If the smartness and efficiency of the Regiment was in great part owing to Sir John Moore, the deeper qualities of self-control and high principle were infused by the example and influence of so true a specimen of Christian chivalry as Sir John Colborne; and recommended by the warmth and kindliness of a disposition, which, while keeping up control, and rendering a liberty impossible, detested the act of punishing, and in fact made punishment hardly ever necessary.

Sir John Colborne's religion was, however, of the old orthodox school, a rule of life implicitly observed, but reserved as to expression, and only manifesting itself to the world in the appointed forms of devotion.

Now the years immediately following the peace were, as is well known, a period of great activity with the Evangelical party. They were, in truth, at that time the progressive side of the Church; and though persons bred up in the old doctrine and practice, and who had never as it were lost their bearings, still remained constant and distrustful of novelty, such as had never before thought seriously were almost certain to imbibe

the peculiarities of the more earnest party which had awakened them. Two or three of the officers of the 52d became imbued with these views, and among them Mr.
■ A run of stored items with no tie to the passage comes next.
(** [scanstring] after the opening quote; control characters are refused. *)
Fixpoint parse_chars (s : string) : parsed string :=
  match s with
  | "" => Err JE_decode
  | String c s' =>
      if bool_decide (c = quote) then Ok ("", s')
      else if bool_decide (c = backslash) then
        match s' with
        | "" => Err JE_decode
        | String e s'' =>
            if bool_decide (e = "u"%char) then
              match s'' with
              | String h1 (String h2 (String h3 (String h4 s3))) =>
                  match hex_val h1, hex_val h2, hex_val h3, hex_val h4 with
                  | Some a, Some b, Some x, Some y =>
                      if ((a =? 0) && (b =? 0))%N
                      then cons_char (ascii_of_N (16 * x + y)) (parse_chars s3)
                      else Err JE_wide
                  | _, _, _, _ => Err JE_decode
                  end
              | _ => Err JE_decode
              end
            else match simple_escape e with
                 | Some c' => cons_char c' (parse_chars s'')
                 | None => Err JE_decode
                 end
        end
      else if (ord c <? 32)%N then Err JE_decode
      else cons_char c (parse_chars s')
  end.

Definition is_digit (c : ascii) : bool := ((48 <=? ord c) && (ord c <=? 57))%N.

(** A maximal run of digits *)
Fixpoint span_digits (s : string) : string * string :=
  match s with
  | String c s' => if is_digit c then let '(d, r) := span_digits s' in (String c d, r)
                   else ("", s)
  | "" => ("", "")
  end.

Fixpoint digits_val (acc : N) (s : string) : N :=
  match s with "" => acc | String c s' => digits_val (10 * acc + (ord c - 48)) s' end.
Leeke, whose impressions were deepened by a threatening of decline, which forced him to go to the Mediterranean on leave, so that he only joined again in 1821, at Dublin. His book is a curious blending of his military and religious experiences, told with the extraordinary simplicity of unreserve peculiar to his party, and extending to the smallest incidents. He cannot relate an incident at a ball, a fox hunt, or a theatre, during his unconverted days, without entering at length his protest against these enormities, and when he comes to his return to his regiment after his conversion, he gives us to understand that all, save Captain Gawler and himself, were in a state of great darkness, though, by his own showing, evil habits could not have been very prevalent, since he declares that only once at mess was anything said against which he thought it needful to protest, and that then, though he was told it was no business of his (he was a subaltern of twenty-three or four) the conversation ceased: a forbearance which goes far to establish the character of those concerned for 'circumspect good humour.'

One other protest he describes, when he went out of the room to avoid talk he disapproved; but he confesses that 'I was 'never afterwards urged by any of my brother-officers to do anything I told them I thought was wrong;' and considering that most of them were his seniors, and that he has ingenuously related to us no small number of his own previous, not mischievous but rather absurd, scrapes, it must be confessed that he met with forbearance that might have convinced him that there was principle in them that would not interfere with anything good, however obtrusive and exclusive.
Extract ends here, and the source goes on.